* Description of the task: Would you repeat each of the lines below exactly?

(Dataset entries)
Lemma infer_size_explicit s :
  infer_size (Z.of_nat <$> s) (numel s) = Some s.
Proof.
  unfold infer_size.
  assert (forallb (λ z, (-1 <=? z)%Z) (Z.of_nat <$> s) = true) as ->.
  { apply forallb_forall. intros z Hz. apply in_map_iff in Hz as (n & <- & _).
    apply Z.leb_le. lia. }
  assert (∀ s' : list nat,
            filter (λ z : Z, z ≠ (-1)%Z) (Z.of_nat <$> s') = Z.of_nat <$> s') as Hne.
  { induction s' as [|n s' IH]; [done |]. rewrite fmap_cons.
    rewrite filter_cons_True by lia. by rewrite IH. }
  assert (∀ s' : list nat, filter (λ z : Z, z = (-1)%Z) (Z.of_nat <$> s') = []) as He.
  { induction s' as [|n s' IH]; [done |]. rewrite fmap_cons.
    rewrite filter_cons_False by lia. by rewrite IH. }
  rewrite Hne, He. simpl.
  assert (∀ s' : list nat, Z.to_nat <$> ((Z.of_nat <$> s') : list Z) = s') as ->.
  { induction s' as [|n s' IH]; [done |]. rewrite !fmap_cons, IH. f_equal. lia. }
  by rewrite decide_True.
Qed.

Lemma view_matrix N M f :
  view [Z.of_nat N; Z.of_nat M] (col (N * M) f) = Some (mkTensor [N; M] (tab (N * M) f)).
Proof.
  unfold view, col. simpl sizes. simpl data.
  change [Z.of_nat N; Z.of_nat M] with (Z.of_nat <$> [N; M]).
  replace (numel [N * M; 1]) with (numel [N; M]) by (unfold numel; simpl; lia).
  by rewrite infer_size_explicit.
Qed.

Lemma infer_size_rows4 n K : n = K * 4 → infer_size [-1; 4]%Z n = Some [K; 4].
Proof.
  intros ->. unfold infer_size. simpl.
  change (numel [Z.to_nat 4]) with 4.
  rewrite decide_True by (split; [lia | apply Nat.Div0.mod_mul]).
  simpl. by rewrite Nat.div_mul by lia.
Qed.

Lemma repeat_each t N M :
  is_boxes t N →
  Tensor_repeat 1 M t ≫= view [-1; 4]%Z
  = Some (mkTensor [N * M; 4] (tab (N * M * 4) (λ q, coord t (q / 4 / M) (q mod 4)))).
Proof.
  intros [Hs Hd]. unfold Tensor_repeat. rewrite Hs. simpl.
  unfold view. simpl sizes. simpl data.
  rewrite (infer_size_rows4 _ (N * M)) by (unfold numel; simpl; lia).
  simpl. do 2 f_equal. apply tab_ext_n; [lia |]. intros q Hq.
  unfold coord. f_equal.
  assert (q / (M * 4) = q / 4 / M) as -> by (rewrite Nat.Div0.div_div; f_equal; lia).
  assert (q / 4 / M < N).
  { rewrite Nat.Div0.div_div. apply Nat.Div0.div_lt_upper_bound. lia. }
  rewrite (Nat.mod_small _ N) by done. f_equal.
  rewrite (Nat.mul_comm M 4), Nat.Div0.mod_mul_r.
  rewrite (Nat.mul_comm 4), Nat.Div0.mod_add. apply Nat.Div0.mod_mod.
Qed.

Lemma repeat_tile t N M :
  is_boxes t M →
  Tensor_repeat N 1 t
  = Some (mkTensor [N * M; 4] (tab (N * M * 4) (λ q, coord t ((q / 4) mod M) (q mod 4)))).
Proof.
  intros [Hs Hd]. unfold Tensor_repeat. rewrite Hs. simpl.
  do 2 f_equal. apply tab_ext_n; [lia |]. intros q Hq.
  unfold coord. f_equal. change (1 * 4) with 4. by rewrite Nat.Div0.mod_mod.
Qed.

Lemma size_boxes t K : is_boxes t K → size t 0 = Some K.
Proof. intros [Hs _]. unfold size. by rewrite Hs. Qed.

Lemma zeros_col K : zeros [K; 1] = col K (λ _, Fin 0).
Proof. unfold zeros, col. f_equal. apply tab_ext_n; [unfold numel; simpl; lia | done]. Qed.


Lemma box_areas_boxes t K :
  is_boxes t K → box_areas t = Some (col K (λ p, area (box_at t p))).
Proof.
  intros Hb. unfold box_areas.
  rewrite !(narrow_boxes t K) by (done || lia). obind.
  columns. reflexivity.
Qed.

Lemma ComputeIou_row b1 N a :
  is_boxes b1 N →
  ComputeIou (vect 4 (λ c, nth c [b_y1 a; b_x1 a; b_y2 a; b_x2 a] NaN)) b1
             (mkTensor [1] [area a]) (col N (λ p, area (box_at b1 p)))
  = Some (col N (λ p, IoU a (box_at b1 p))).
Proof.
  intros Hb. unfold ComputeIou.
  rewrite !select0_vec by lia. rewrite !(narrow_boxes b1 N) by (done || lia). obind.
  columns. reflexivity.
Qed.

Lemma narrow_copy_col N M F g j :
  j < M →
  narrow_copy 1 j 1 (mkTensor [N; M] (tab (N * M) F)) (col N g)
  = Some (mkTensor [N; M]
            (tab (N * M) (λ p, if decide (p mod M = j) then g (p / M) else F p))).
Proof.
  intros Hj. unfold narrow_copy, col. simpl sizes.
  change ([N; M] !! 1) with (Some M). obind.
  rewrite decide_True by lia.
  change (rev (<[1:=1]> [N; M])) with [1; N]. change (rev [N; 1]) with [1; N].
  assert (bshape [1; N] [1; N] = Some [1; N]) as ->.
  { simpl. by rewrite decide_True. }
  obind. rewrite decide_True by done.
  do 2 f_equal. change (drop 2 [N; M]) with (@nil nat). change (numel []) with 1.
  apply tab_ext_n; [unfold numel; simpl; lia |]. intros p Hp.
  assert (p < N * M) as Hp' by (unfold numel in Hp; simpl in Hp; lia).
  rewrite !Nat.div_1_r, Nat.mod_1_r, !Nat.mul_1_r, Nat.add_0_r.
  destruct (decide (p mod M = j)) as [<- | Hne].
  - rewrite decide_True by lia. rewrite Nat.sub_diag, Nat.add_0_r.
    assert (p / M < N) by (apply Nat.Div0.div_lt_upper_bound; lia).
    rewrite bindex_col by done. unfold elt; simpl. by rewrite nth_tab.
  - rewrite decide_False by lia. unfold elt; simpl. by rewrite nth_tab.
Qed.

* Response to the exercise:
Lemma infer_size_explicit s :
  infer_size (Z.of_nat <$> s) (numel s) = Some s.
Proof.
  unfold infer_size.
  assert (forallb (λ z, (-1 <=? z)%Z) (Z.of_nat <$> s) = true) as ->.
  { apply forallb_forall. intros z Hz. apply in_map_iff in Hz as (n & <- & _).
    apply Z.leb_le. lia. }
  assert (∀ s' : list nat,
            filter (λ z : Z, z ≠ (-1)%Z) (Z.of_nat <$> s') = Z.of_nat <$> s') as Hne.
  { induction s' as [|n s' IH]; [done |]. rewrite fmap_cons.
    rewrite filter_cons_True by lia. by rewrite IH. }
  assert (∀ s' : list nat, filter (λ z : Z, z = (-1)%Z) (Z.of_nat <$> s') = []) as He.
  { induction s' as [|n s' IH]; [done |]. rewrite fmap_cons.
    rewrite filter_cons_False by lia. by rewrite IH. }
  rewrite Hne, He. simpl.
  assert (∀ s' : list nat, Z.to_nat <$> ((Z.of_nat <$> s') : list Z) = s') as ->.
  { induction s' as [|n s' IH]; [done |]. rewrite !fmap_cons, IH. f_equal. lia. }
  by rewrite decide_True.
Qed.

Lemma view_matrix N M f :
  view [Z.of_nat N; Z.of_nat M] (col (N * M) f) = Some (mkTensor [N; M] (tab (N * M) f)).
Proof.
  unfold view, col. simpl sizes. simpl data.
  change [Z.of_nat N; Z.of_nat M] with (Z.of_nat <$> [N; M]).
  replace (numel [N * M; 1]) with (numel [N; M]) by (unfold numel; simpl; lia).
  by rewrite infer_size_explicit.
Qed.

Lemma infer_size_rows4 n K : n = K * 4 → infer_size [-1; 4]%Z n = Some [K; 4].
Proof.
  intros ->. unfold infer_size. simpl.
  change (numel [Z.to_nat 4]) with 4.
  rewrite decide_True by (split; [lia | apply Nat.Div0.mod_mul]).
  simpl. by rewrite Nat.div_mul by lia.
Qed.

Lemma repeat_each t N M :
  is_boxes t N →
  Tensor_repeat 1 M t ≫= view [-1; 4]%Z
  = Some (mkTensor [N * M; 4] (tab (N * M * 4) (λ q, coord t (q / 4 / M) (q mod 4)))).
Proof.
  intros [Hs Hd]. unfold Tensor_repeat. rewrite Hs. simpl.
  unfold view. simpl sizes. simpl data.
  rewrite (infer_size_rows4 _ (N * M)) by (unfold numel; simpl; lia).
  simpl. do 2 f_equal. apply tab_ext_n; [lia |]. intros q Hq.
  unfold coord. f_equal.
  assert (q / (M * 4) = q / 4 / M) as -> by (rewrite Nat.Div0.div_div; f_equal; lia).
  assert (q / 4 / M < N).
  { rewrite Nat.Div0.div_div. apply Nat.Div0.div_lt_upper_bound. lia. }
  rewrite (Nat.mod_small _ N) by done. f_equal.
  rewrite (Nat.mul_comm M 4), Nat.Div0.mod_mul_r.
  rewrite (Nat.mul_comm 4), Nat.Div0.mod_add. apply Nat.Div0.mod_mod.
Qed.

Lemma repeat_tile t N M :
  is_boxes t M →
  Tensor_repeat N 1 t
  = Some (mkTensor [N * M; 4] (tab (N * M * 4) (λ q, coord t ((q / 4) mod M) (q mod 4)))).
Proof.
  intros [Hs Hd]. unfold Tensor_repeat. rewrite Hs. simpl.
  do 2 f_equal. apply tab_ext_n; [lia |]. intros q Hq.
  unfold coord. f_equal. change (1 * 4) with 4. by rewrite Nat.Div0.mod_mod.
Qed.

Lemma size_boxes t K : is_boxes t K → size t 0 = Some K.
Proof. intros [Hs _]. unfold size. by rewrite Hs. Qed.

Lemma zeros_col K : zeros [K; 1] = col K (λ _, Fin 0).
Proof. unfold zeros, col. f_equal. apply tab_ext_n; [unfold numel; simpl; lia | done]. Qed.


Lemma box_areas_boxes t K :
  is_boxes t K → box_areas t = Some (col K (λ p, area (box_at t p))).
Proof.
  intros Hb. unfold box_areas.
  rewrite !(narrow_boxes t K) by (done || lia). obind.
  columns. reflexivity.
Qed.

Lemma ComputeIou_row b1 N a :
  is_boxes b1 N →
  ComputeIou (vect 4 (λ c, nth c [b_y1 a; b_x1 a; b_y2 a; b_x2 a] NaN)) b1
             (mkTensor [1] [area a]) (col N (λ p, area (box_at b1 p)))
  = Some (col N (λ p, IoU a (box_at b1 p))).
Proof.
  intros Hb. unfold ComputeIou.
  rewrite !select0_vec by lia. rewrite !(narrow_boxes b1 N) by (done || lia). obind.
  columns. reflexivity.
Qed.

Lemma narrow_copy_col N M F g j :
  j < M →
  narrow_copy 1 j 1 (mkTensor [N; M] (tab (N * M) F)) (col N g)
  = Some (mkTensor [N; M]
            (tab (N * M) (λ p, if decide (p mod M = j) then g (p / M) else F p))).
Proof.
  intros Hj. unfold narrow_copy, col. simpl sizes.
  change ([N; M] !! 1) with (Some M). obind.
  rewrite decide_True by lia.
  change (rev (<[1:=1]> [N; M])) with [1; N]. change (rev [N; 1]) with [1; N].
  assert (bshape [1; N] [1; N] = Some [1; N]) as ->.
  { simpl. by rewrite decide_True. }
  obind. rewrite decide_True by done.
  do 2 f_equal. change (drop 2 [N; M]) with (@nil nat). change (numel []) with 1.
  apply tab_ext_n; [unfold numel; simpl; lia |]. intros p Hp.
  assert (p < N * M) as Hp' by (unfold numel in Hp; simpl in Hp; lia).
  rewrite !Nat.div_1_r, Nat.mod_1_r, !Nat.mul_1_r, Nat.add_0_r.
  destruct (decide (p mod M = j)) as [<- | Hne].
  - rewrite decide_True by lia. rewrite Nat.sub_diag, Nat.add_0_r.
    assert (p / M < N) by (apply Nat.Div0.div_lt_upper_bound; lia).
    rewrite bindex_col by done. unfold elt; simpl. by rewrite nth_tab.
  - rewrite decide_False by lia. unfold elt; simpl. by rewrite nth_tab.
Qed.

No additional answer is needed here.